→ **What the task requires**:
Only lines containing "nshards" belong in the answer, each copied from the entries below.

Stored items
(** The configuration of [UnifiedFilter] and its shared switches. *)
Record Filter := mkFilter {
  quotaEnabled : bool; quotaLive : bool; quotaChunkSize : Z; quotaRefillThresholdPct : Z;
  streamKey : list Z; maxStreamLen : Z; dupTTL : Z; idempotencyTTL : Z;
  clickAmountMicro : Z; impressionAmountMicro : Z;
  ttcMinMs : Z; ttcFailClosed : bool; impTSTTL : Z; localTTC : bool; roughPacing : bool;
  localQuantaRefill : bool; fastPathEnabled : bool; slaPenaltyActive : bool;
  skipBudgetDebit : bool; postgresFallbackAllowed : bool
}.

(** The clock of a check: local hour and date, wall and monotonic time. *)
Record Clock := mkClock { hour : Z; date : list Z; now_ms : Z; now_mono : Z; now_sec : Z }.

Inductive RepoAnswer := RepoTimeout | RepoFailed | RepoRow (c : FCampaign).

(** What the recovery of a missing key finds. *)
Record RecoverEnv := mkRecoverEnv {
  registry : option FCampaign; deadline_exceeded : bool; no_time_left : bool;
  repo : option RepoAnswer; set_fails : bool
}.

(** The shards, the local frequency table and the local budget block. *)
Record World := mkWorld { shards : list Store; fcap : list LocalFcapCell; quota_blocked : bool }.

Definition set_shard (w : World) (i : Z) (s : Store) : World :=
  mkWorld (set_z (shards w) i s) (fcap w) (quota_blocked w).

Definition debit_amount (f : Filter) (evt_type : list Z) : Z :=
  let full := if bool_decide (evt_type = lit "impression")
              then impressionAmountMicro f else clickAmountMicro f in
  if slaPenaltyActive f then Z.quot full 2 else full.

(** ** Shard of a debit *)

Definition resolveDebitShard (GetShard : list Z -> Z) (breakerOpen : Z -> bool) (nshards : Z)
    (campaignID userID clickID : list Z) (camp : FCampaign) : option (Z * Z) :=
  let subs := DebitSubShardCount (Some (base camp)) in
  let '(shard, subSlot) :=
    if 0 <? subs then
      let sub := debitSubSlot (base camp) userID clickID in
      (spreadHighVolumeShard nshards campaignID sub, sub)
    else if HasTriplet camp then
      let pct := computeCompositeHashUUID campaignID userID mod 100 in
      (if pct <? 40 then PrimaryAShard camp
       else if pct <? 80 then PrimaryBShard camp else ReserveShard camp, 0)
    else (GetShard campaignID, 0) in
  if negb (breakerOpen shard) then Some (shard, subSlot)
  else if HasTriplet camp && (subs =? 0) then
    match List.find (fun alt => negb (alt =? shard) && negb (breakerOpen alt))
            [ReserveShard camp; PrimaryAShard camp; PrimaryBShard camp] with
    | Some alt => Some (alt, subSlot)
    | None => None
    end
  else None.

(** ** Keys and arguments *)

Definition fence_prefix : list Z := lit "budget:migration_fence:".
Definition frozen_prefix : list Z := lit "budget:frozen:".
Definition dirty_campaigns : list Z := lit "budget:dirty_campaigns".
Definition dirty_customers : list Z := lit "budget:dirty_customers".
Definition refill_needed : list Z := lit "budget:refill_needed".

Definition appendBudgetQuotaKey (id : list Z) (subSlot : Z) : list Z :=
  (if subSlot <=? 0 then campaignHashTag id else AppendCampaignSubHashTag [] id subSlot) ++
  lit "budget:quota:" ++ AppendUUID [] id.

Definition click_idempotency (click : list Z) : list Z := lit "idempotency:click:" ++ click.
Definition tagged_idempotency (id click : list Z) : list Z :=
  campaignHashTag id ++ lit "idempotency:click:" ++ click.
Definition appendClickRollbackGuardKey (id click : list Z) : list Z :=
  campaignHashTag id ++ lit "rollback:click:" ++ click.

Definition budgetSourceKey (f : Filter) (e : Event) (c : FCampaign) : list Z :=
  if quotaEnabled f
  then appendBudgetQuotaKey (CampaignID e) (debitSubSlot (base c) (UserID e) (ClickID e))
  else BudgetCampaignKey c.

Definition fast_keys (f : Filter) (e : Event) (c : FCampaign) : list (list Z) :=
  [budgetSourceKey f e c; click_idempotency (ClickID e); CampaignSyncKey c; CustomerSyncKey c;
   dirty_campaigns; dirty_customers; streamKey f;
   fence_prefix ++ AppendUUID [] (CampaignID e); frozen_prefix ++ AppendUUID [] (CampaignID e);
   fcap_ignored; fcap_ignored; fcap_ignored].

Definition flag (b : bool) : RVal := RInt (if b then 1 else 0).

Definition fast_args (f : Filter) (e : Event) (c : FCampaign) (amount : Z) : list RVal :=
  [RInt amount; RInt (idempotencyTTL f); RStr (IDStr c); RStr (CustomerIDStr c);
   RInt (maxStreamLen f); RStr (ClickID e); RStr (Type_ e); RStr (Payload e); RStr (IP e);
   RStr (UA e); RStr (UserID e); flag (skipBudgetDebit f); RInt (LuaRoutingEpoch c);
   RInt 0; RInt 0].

→ **Exercise result**:
Definition resolveDebitShard (GetShard : list Z -> Z) (breakerOpen : Z -> bool) (nshards : Z)
      (spreadHighVolumeShard nshards campaignID sub, sub)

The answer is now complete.